REQUIREMENT> Start at the line with "(interfere : nat" in the records below, stop at the line with "exists s' r", and return every line in that span exactly, the two end lines included.
(Beginning of DATASET EXCERPTS)
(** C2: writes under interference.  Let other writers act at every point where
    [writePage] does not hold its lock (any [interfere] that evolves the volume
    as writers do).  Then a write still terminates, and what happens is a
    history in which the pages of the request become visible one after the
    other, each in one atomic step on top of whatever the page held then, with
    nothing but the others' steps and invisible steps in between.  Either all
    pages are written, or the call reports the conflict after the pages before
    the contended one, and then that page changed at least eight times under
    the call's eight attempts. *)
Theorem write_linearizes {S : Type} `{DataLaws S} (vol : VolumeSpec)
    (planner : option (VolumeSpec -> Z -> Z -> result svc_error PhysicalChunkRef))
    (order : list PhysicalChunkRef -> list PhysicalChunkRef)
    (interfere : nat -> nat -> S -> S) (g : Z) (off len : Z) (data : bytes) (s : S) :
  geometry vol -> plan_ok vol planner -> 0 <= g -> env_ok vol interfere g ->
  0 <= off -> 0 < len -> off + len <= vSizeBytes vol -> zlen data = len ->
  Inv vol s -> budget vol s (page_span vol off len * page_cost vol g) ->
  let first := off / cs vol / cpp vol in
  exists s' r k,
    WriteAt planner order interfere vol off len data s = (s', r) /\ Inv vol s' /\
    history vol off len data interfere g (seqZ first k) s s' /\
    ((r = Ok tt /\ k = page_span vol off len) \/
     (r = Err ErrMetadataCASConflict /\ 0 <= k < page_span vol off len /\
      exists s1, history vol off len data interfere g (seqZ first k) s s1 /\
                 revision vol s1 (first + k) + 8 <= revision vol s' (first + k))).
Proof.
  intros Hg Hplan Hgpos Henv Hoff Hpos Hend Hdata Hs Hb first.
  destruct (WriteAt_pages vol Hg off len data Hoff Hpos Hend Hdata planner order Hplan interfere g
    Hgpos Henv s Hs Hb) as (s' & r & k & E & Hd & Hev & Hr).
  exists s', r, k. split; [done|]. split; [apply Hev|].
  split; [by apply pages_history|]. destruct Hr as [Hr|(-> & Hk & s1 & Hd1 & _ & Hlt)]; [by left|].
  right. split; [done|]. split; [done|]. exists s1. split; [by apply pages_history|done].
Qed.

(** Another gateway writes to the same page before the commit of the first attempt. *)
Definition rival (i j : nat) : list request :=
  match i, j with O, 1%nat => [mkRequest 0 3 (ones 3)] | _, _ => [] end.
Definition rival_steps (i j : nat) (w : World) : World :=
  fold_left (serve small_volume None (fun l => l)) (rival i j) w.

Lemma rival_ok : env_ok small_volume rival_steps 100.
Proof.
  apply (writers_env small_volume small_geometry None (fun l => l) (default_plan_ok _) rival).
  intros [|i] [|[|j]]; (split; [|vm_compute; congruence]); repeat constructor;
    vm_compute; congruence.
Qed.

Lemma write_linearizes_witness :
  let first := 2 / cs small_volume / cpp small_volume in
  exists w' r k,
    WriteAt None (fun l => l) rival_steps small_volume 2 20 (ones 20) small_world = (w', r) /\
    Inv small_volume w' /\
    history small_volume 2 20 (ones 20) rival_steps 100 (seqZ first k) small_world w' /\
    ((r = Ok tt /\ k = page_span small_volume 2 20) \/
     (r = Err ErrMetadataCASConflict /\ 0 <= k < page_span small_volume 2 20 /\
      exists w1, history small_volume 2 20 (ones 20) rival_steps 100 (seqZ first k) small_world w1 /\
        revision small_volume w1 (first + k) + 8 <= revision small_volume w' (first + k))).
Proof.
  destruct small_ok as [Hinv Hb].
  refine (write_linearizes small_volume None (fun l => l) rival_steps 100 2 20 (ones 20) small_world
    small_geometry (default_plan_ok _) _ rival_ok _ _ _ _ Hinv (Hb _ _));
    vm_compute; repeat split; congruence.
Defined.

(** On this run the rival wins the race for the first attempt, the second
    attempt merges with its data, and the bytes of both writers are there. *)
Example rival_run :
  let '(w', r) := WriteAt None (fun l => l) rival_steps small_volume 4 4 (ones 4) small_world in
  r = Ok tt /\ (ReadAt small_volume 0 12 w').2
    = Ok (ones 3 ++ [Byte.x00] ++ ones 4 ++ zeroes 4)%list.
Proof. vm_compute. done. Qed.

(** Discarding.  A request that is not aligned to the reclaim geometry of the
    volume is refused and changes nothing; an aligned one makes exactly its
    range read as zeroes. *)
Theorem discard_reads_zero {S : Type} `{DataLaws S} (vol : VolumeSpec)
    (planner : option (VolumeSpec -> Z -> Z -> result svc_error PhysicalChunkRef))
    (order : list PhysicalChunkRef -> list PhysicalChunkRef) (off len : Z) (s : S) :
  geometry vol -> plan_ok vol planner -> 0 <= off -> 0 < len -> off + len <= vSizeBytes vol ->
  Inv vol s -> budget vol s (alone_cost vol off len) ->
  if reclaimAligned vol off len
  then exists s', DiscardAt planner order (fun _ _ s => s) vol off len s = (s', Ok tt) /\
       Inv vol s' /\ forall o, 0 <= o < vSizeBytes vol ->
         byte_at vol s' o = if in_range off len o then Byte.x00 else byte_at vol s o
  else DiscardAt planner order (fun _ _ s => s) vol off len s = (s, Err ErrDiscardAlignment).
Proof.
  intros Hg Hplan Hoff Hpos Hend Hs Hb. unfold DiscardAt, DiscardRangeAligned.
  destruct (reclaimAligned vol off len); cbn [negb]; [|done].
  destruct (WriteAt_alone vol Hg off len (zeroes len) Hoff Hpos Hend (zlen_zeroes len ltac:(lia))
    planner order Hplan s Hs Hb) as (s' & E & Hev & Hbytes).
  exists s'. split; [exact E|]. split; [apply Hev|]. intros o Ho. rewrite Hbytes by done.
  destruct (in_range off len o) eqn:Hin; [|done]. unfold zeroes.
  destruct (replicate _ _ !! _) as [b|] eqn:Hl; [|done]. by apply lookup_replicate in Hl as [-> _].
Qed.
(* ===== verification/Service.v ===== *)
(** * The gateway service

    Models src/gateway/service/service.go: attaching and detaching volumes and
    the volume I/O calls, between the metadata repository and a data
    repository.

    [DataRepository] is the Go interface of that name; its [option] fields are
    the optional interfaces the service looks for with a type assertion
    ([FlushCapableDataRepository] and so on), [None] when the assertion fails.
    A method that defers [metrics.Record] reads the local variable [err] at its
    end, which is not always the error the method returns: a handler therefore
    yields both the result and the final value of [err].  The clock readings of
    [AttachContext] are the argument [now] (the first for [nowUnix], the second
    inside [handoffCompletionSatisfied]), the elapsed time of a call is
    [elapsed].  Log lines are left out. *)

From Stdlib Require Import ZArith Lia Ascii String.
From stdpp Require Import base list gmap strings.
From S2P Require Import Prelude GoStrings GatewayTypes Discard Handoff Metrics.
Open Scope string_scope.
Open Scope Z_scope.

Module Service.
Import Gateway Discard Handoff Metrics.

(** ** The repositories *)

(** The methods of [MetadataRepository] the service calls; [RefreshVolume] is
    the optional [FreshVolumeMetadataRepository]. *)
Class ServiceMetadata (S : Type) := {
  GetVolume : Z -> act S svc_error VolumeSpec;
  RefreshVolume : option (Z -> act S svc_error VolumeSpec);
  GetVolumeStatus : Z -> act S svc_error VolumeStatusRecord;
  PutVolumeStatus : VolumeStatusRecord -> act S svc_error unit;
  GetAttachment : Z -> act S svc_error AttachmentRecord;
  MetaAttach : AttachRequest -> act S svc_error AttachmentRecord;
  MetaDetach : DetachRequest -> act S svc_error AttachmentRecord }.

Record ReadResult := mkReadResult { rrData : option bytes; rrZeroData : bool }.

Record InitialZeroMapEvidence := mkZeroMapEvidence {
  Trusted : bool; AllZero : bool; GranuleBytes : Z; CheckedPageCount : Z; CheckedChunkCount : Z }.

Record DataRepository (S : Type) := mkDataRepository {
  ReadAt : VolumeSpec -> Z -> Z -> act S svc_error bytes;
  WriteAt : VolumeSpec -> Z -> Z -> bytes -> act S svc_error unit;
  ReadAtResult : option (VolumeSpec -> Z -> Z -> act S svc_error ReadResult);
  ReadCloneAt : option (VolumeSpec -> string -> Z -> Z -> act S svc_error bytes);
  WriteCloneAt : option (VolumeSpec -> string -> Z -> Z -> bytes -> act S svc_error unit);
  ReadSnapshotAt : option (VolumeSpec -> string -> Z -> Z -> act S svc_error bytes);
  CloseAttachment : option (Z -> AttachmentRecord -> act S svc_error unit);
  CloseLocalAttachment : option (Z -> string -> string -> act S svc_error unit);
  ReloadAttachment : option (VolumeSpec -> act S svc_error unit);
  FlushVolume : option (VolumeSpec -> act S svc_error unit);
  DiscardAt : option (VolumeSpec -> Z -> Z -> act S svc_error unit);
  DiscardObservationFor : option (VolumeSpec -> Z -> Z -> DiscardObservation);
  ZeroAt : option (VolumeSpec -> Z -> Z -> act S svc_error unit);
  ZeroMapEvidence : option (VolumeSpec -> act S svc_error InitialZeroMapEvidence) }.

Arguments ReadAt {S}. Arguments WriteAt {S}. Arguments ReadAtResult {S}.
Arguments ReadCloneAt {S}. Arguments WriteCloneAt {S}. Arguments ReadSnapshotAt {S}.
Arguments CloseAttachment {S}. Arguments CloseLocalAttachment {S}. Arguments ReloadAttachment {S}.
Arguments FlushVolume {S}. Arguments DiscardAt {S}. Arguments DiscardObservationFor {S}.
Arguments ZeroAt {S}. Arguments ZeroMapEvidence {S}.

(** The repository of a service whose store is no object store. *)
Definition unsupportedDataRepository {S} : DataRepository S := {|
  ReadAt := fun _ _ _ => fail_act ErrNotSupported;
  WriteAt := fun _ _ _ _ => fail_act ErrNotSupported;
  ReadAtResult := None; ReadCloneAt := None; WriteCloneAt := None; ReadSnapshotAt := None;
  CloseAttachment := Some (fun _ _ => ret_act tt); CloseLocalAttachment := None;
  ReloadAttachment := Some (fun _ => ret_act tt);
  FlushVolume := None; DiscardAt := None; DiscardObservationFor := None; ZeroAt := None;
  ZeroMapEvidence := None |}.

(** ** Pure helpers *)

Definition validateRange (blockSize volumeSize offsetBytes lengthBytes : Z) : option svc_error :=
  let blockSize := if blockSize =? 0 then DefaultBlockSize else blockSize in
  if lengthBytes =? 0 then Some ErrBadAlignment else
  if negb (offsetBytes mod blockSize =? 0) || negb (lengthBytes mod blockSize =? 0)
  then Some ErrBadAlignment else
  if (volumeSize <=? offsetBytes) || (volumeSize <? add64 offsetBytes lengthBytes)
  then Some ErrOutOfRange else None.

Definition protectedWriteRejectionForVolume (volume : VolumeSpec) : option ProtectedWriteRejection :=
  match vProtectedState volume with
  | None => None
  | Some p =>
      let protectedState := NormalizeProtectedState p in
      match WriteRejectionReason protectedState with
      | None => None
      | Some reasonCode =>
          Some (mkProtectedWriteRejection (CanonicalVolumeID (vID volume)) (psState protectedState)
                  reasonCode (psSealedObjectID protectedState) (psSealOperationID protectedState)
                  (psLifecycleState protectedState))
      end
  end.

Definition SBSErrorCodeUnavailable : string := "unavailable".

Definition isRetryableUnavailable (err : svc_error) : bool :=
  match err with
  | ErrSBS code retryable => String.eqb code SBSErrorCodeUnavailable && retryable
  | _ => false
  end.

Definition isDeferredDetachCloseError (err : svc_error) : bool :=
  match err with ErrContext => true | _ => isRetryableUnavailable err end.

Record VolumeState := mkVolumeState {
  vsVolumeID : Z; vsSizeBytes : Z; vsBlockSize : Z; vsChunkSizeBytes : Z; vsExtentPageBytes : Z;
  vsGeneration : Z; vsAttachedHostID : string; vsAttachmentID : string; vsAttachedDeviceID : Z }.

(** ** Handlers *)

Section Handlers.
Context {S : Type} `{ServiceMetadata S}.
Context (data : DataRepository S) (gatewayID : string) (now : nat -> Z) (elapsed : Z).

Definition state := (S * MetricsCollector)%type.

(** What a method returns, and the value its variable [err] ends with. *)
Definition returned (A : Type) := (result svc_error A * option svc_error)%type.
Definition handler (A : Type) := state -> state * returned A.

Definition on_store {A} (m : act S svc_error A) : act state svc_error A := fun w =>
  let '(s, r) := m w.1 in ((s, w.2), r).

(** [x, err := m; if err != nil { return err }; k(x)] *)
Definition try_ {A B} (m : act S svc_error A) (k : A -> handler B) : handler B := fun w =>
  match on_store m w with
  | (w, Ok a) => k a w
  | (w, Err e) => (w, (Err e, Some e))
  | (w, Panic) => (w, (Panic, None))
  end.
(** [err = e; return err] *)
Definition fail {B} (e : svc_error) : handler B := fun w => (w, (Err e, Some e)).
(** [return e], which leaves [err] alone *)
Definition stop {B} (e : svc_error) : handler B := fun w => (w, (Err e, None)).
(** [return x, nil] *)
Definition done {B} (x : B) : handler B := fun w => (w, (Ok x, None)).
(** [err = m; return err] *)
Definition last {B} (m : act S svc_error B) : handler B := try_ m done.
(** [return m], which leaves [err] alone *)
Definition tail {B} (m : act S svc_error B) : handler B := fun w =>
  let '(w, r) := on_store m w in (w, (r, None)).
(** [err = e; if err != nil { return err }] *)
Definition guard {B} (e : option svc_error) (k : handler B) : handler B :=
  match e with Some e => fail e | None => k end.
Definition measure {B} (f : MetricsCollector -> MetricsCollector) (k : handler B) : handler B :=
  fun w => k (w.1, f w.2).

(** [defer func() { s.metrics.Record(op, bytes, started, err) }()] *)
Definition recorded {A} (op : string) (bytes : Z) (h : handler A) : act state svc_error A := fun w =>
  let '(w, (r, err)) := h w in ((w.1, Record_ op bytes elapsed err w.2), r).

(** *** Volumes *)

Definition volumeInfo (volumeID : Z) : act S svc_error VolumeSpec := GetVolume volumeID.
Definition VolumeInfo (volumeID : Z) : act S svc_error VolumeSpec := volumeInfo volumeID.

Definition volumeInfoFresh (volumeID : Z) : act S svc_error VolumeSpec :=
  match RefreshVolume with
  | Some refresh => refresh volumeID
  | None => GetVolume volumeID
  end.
(End of DATASET EXCERPTS)
EXERCISE OUTPUT>
    (interfere : nat -> nat -> S -> S) (g : Z) (off len : Z) (data : bytes) (s : S) :
  geometry vol -> plan_ok vol planner -> 0 <= g -> env_ok vol interfere g ->
  0 <= off -> 0 < len -> off + len <= vSizeBytes vol -> zlen data = len ->
  Inv vol s -> budget vol s (page_span vol off len * page_cost vol g) ->
  let first := off / cs vol / cpp vol in
  exists s' r k,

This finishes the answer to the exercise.